Bundeskanzler Karl Nehammer (ÖVP) lud am Freitagvormittag Vertreter der heimischen Wirtschaftsunternehmen zu einem Austausch ins Bundeskanzleramt ein. Darunter befanden sich unter anderem Elisabeth Stadler, CEO der Vienna Insurance Group, Alfred Stern, CEO der OMV und Francesco Sciortin, COO der AUA. Angesichts der zu erwartenden Auswirkungen des Krieges und der Sanktionen auch auf die österreichische Wirtschaft bot die Bundesregierung den Vertretern einen Überblick über die weitere Vorgehensweise in wirtschaftlichen Hilfen auf europäischer und nationaler Ebene. Im Gespräch hatten die Vertreter auch die Gelegenheit, Probleme und Lösungen aufzuzeigen, die für die individuellen Branchen am wichtigsten sind.
"Die österreichische Wirtschaft ist besonders von den Folgen des Krieges und den Sanktionen gegen Russland betroffen. Unser Land ist der sechstgrößte Investor in der Ukraine. Die Sanktionen, die wir verhängt haben, sind nicht nur schmerzhaft für Russland, sie sind auch schmerzhaft für unsere Unternehmen, die dort engagiert sind. Sie sind aber nichts gegen das Leid, das die Menschen in der Ukraine derzeit ertragen müssen. Der Austausch war wichtig, damit wir die Problemstellungen im Detail kennen und dort unterstützen können, wo es notwendig ist", so Nehammer.
Finanzminister Magnus Brunner ergänzt: "Die notwendigen Maßnahmen gegen die Russische Föderation sind sehr weitreichend und in ihrer Dimension beispiellos in der Geschichte der Europäischen Union. Das entscheidende ist, dass wir mit den Sanktionen dem Kreml, Kreml-treuen Oligarchen und dem russischen Finanzmarkt großen Schaden zufügen und somit die Ukrainerinnen und Ukrainer im Kampf gegen den Angreifer unterstützen. Die Wirkung sieht man angesichts der historischen Verwerfungen am russischen Finanzmarkt bereits deutlich.
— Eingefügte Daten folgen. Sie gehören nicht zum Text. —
Lemma Add_ok rows row a a' :
  stream_ok rows a → Add row a = (None, a') → placeable a.(Accumulator.tf) row →
  Z.of_nat (length rows) < two63 - 1 →
  stream_ok (rows ++ [row]) a' ∧ a'.(Accumulator.tf) = a.(Accumulator.tf) ∧
  a'.(Accumulator.latest) = a.(Accumulator.latest) ∧ a'.(Accumulator.exchange) = a.(Accumulator.exchange).
Proof.
  intros [H1 H2 H3 H4 H5] Hadd Hpl Hlen. unfold Add in Hadd.
  destruct (bool_decide (row.(Row.Symbol) = "")); [done|].
  set (same := a.(Accumulator.hasRow) && bool_decide (row.(Row.Symbol) = a.(Accumulator.lastSymbol))) in *.
  set (closed := if _ && negb _ then _ else a.(Accumulator.closedSymbols)) in *.
  destruct (bool_decide (row.(Row.Symbol) ∈ closed)) eqn:Ecl; [done|]. apply bool_decide_eq_false in Ecl.
  destruct (same && (row.(Row.StartMS) <? a.(Accumulator.lastStart))) eqn:Eord; [done|]. cbn [orb] in Hadd.
  injection Hadd as <-.
  (* where the earlier rows of the symbol are *)
  assert (Hprev : (same = true ∧ closed = a.(Accumulator.closedSymbols) ∧
                   a.(Accumulator.lastStart) <= row.(Row.StartMS) ∧ row.(Row.Symbol) = a.(Accumulator.lastSymbol)) ∨
                  (same = false ∧ ∀ r, r ∈ rows → r.(Row.Symbol) ≠ row.(Row.Symbol) ∧ r.(Row.Symbol) ∈ closed)).
  { unfold closed, same in *. destruct (a.(Accumulator.hasRow)) eqn:Eh.
    - destruct (bool_decide (row.(Row.Symbol) = a.(Accumulator.lastSymbol))) eqn:Es; cbn [andb negb] in *.
      + left. apply bool_decide_eq_true in Es. zbool. by split_and!.
      + right. split; [done|]. apply bool_decide_eq_false in Es. intros r Hr.
        assert (r.(Row.Symbol) ∈ {[a.(Accumulator.lastSymbol)]} ∪ a.(Accumulator.closedSymbols)) as Hc
          by (destruct (H2 r Hr) as [->|?]; set_solver).
        split; [|done]. intros Hs. by rewrite Hs in Hc.
    - right. split; [done|]. destruct (last rows) as [r0|] eqn:El; [by destruct H1|].
      apply last_None in El as ->. by intros r ?%elem_of_nil. }
  assert (Horder : ∀ r, r ∈ rows → r.(Row.Symbol) = row.(Row.Symbol) → r.(Row.StartMS) <= row.(Row.StartMS)).
  { intros r Hr Hs. destruct Hprev as [(_ & _ & Hle & Hl)|(_ & Hno)].
    - specialize (H4 r Hr). rewrite Hs, Hl in H4. specialize (H4 eq_refl). lia.
    - by destruct (Hno r Hr). }
  split; [|done]. split; simpl.
  - by rewrite last_snoc.
  - intros r [Hr| ->%list_elem_of_singleton]%elem_of_app; [|by left].
    destruct Hprev as [(_ & -> & _ & ->)|(_ & Hno)]; [by apply H2|right; by apply Hno].
  - done.
  - intros r [Hr| ->%list_elem_of_singleton]%elem_of_app Hs; [by apply Horder|lia].
  - intros symbol. specialize (H5 symbol). cbv zeta in H5.
    set (f := a.(Accumulator.tf)) in *. set (latest := a.(Accumulator.latest)) in *.
    set (ex := a.(Accumulator.exchange)) in *.
    rewrite audited_snoc.
    destruct (Z.leb_spec (NextStartMS latest f) row.(Row.StartMS)) as [Hlate|Hin].
    + assert (audited f latest symbol row = false) as Haud
        by (unfold audited; by rewrite (proj2 (Z.ltb_ge _ _) Hlate), andb_false_r).
      rewrite Haud, app_nil_r. destruct (a.(Accumulator.series) !! symbol) as [s|]; [|done].
      destruct H5 as (Hsym & cs & Hok & Hcs). split; [done|]. exists cs. split; [done|]. intros k.
      rewrite anchor_snoc, Hcs, Haud.
      naive_solver.
    + rewrite lookup_insert.
      destruct (decide (row.(Row.Symbol) = symbol)) as [Hs|Hs].
      2: { assert (audited f latest symbol row = false) as Haud
             by (unfold audited; by rewrite bool_decide_false by done).
           rewrite Haud, app_nil_r. destruct (a.(Accumulator.series) !! symbol) as [s|]; [|done].
           destruct H5 as (Hsym & cs & Hok & Hcs). split; [done|]. exists cs. split; [done|]. intros k.
      rewrite anchor_snoc, Hcs, Haud.
           naive_solver. }
      assert (audited f latest symbol row = true) as Haud
        by (unfold audited; rewrite bool_decide_true by done; by apply Z.ltb_lt).
      rewrite Haud, length_app. simpl. subst symbol.
      set (s0 := default _ _).
      assert (∃ cs, series_ok f (Z.of_nat (length (List.filter (audited f latest row.(Row.Symbol)) rows))) cs s0 ∧
        (∀ k, k ∈ cs ↔ 0 <= k ∧ anchor f latest row.(Row.Symbol) rows (grid f k)) ∧
        s0.(Series.metadata).(Metadata.Symbol) = row.(Row.Symbol)) as (cs & Hok & Hcs & Hsym).
      { unfold s0. destruct (a.(Accumulator.series) !! row.(Row.Symbol)) as [s|] eqn:Es; simpl.
        - destruct H5 as (Hsym & cs & Hok & Hcs). exists cs. by split_and!.
        - rewrite H5. exists []. split_and!; [apply new_series_ok| |done]. intros k.
          split; [by intros ?%elem_of_nil|]. intros (_ & r & Hr & _ & Hau & _).
          assert (r ∈ List.filter (audited f latest row.(Row.Symbol)) rows) as Hin'
            by (apply list_elem_of_In, filter_In; split; [by apply list_elem_of_In|done]).
          rewrite H5 in Hin'. by apply elem_of_nil in Hin'. }
      split; [by rewrite observe_symbol|].
      set (duplicate := same && (row.(Row.StartMS) =? a.(Accumulator.lastStart))).
      assert (Hdup : duplicate = true → anchor f latest row.(Row.Symbol) rows row.(Row.StartMS) ∨
                     is_canonical f row.(Row.StartMS) = false).
      { intros Hd. unfold duplicate in Hd. apply andb_true_iff in Hd as [Hsame Hst]. apply Z.eqb_eq in Hst.
        destruct (is_canonical f row.(Row.StartMS)) eqn:Ecan; [left|by right].
        destruct Hprev as [(_ & _ & _ & Hl)|(Hf & _)]; [|congruence].
        destruct (last rows) as [r0|] eqn:El.
        - destruct H1 as (_ & Hl1 & Hl2). exists r0. split_and!; [by apply last_elem|congruence| |done].
          unfold audited in *. rewrite <- Hl1, <- Hl, <- Hl2, <- Hst. done.
        - unfold same in Hsame. rewrite H1 in Hsame. done. }
      destruct (observe_ok f _ cs ex duplicate row s0 Hok) as (cs' & Hok' & Hcs').
      { pose proof (List.filter_length_le (audited f latest row.(Row.Symbol)) rows). lia. }
      { intros Hnd Hcan. destruct (is_canonical_grid f row Hpl Hcan) as (k & Hk & Ek & Hkm). exists k.
        split_and!; [done..|]. intros j Hj. apply Hcs in Hj as (_ & r & Hr & Ej & Hau & _).
        apply (grid_lt f). rewrite <- Ej, <- Ek.
        unfold audited in Hau. apply andb_true_iff in Hau as [Hau _]. apply bool_decide_eq_true in Hau.
        pose proof (Horder r Hr Hau). enough (r.(Row.StartMS) ≠ row.(Row.StartMS)) by lia. intros Heq.
        unfold duplicate in Hnd. destruct Hprev as [(Hsame & _ & Hle & Hl)|(_ & Hno)]; [|by destruct (Hno r Hr)].
        rewrite Hsame in Hnd. cbn [andb] in Hnd. apply Z.eqb_neq in Hnd.
        pose proof (H4 r Hr ltac:(congruence)). lia. }
      rewrite Nat2Z.inj_add. exists cs'. split; [exact Hok'|]. intros k. rewrite anchor_snoc.
      destruct duplicate eqn:Ed; cbn [negb andb] in Hcs'.
      * subst cs'. rewrite Hcs. split; [naive_solver|]. intros (Hk & [?|(Ek & _ & Hcan)]); [done|]. split; [done|].
        destruct (Hdup eq_refl) as [Hd|Hd]; [by rewrite Ek in Hd|congruence].
      * destruct (is_canonical f row.(Row.StartMS)) eqn:Ecan.
        -- destruct Hcs' as (k' & Ek' & ->). rewrite elem_of_app, list_elem_of_singleton, Hcs. split.
           ++ intros [[? ?]| ->]; [split; [done|by left]|].
              destruct (is_canonical_grid f row Hpl Ecan) as (k'' & Hk'' & Ek'' & _).
              rewrite Ek' in Ek''. apply grid_inj in Ek'' as ->. split; [done|]. right.
              split_and!; [done|done|]. by rewrite <- Ek'.
           ++ intros (Hk & [?|(Ek & _ & _)]); [by left|right]. rewrite Ek in Ek'. by apply grid_inj in Ek'.
        -- subst cs'. rewrite Hcs. split; [naive_solver|]. intros (Hk & [?|(Ek & _ & Hcan)]); [done|].
           rewrite Ek in Ecan. congruence.
Qed.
Auch wenn unsere Wirtschaft, vor allem unsere Banken stabil sind und unsere Wohlstand nicht gefährdet ist, ist das zweifellos ein Vorgehen, das selbstverständlich auch die gesamte Europäische Union spüren wird. Aber, das ist der Preis der Freiheit!"
Laut Wirtschatsministerin Margarete Schramböck seien rund 650 österreichische Unternehmen in Russland aktiv, rund 200 in der Ukraine. "Damit wir unsere Unternehmen bestmöglich unterstützen können, bin ich seit Beginn des Krieges in regelmäßigen Austausch mit betroffenen Unternehmen. Als Bundesregierung werden wir alles tun, um unsere Firmen bestmöglich zu unterstützen. Durch die Sanktionen, die richtig sind, ist auch mit steigenden Energiepreisen zu rechnen. Für die energieintensive Industrie ist das besonders bitter."
Und: "Österreich muss mittel- und langfristig freier von russischen Energieimporten werden. Dass das nicht von heute auf morgen geht, ist klar. Ich bin daher sehr froh, dass die Energieministerin meinem Vorschlag gefolgt ist, entsprechende Maßnahmen zur Gasbevorratung zu ergreifen. Darüber hinaus braucht es aber weitere Maßnahmen und mehr Tempo beim Ausbau der Erneuerbaren. Österreich und die Europäische Union dürfen nicht erpressbar sein."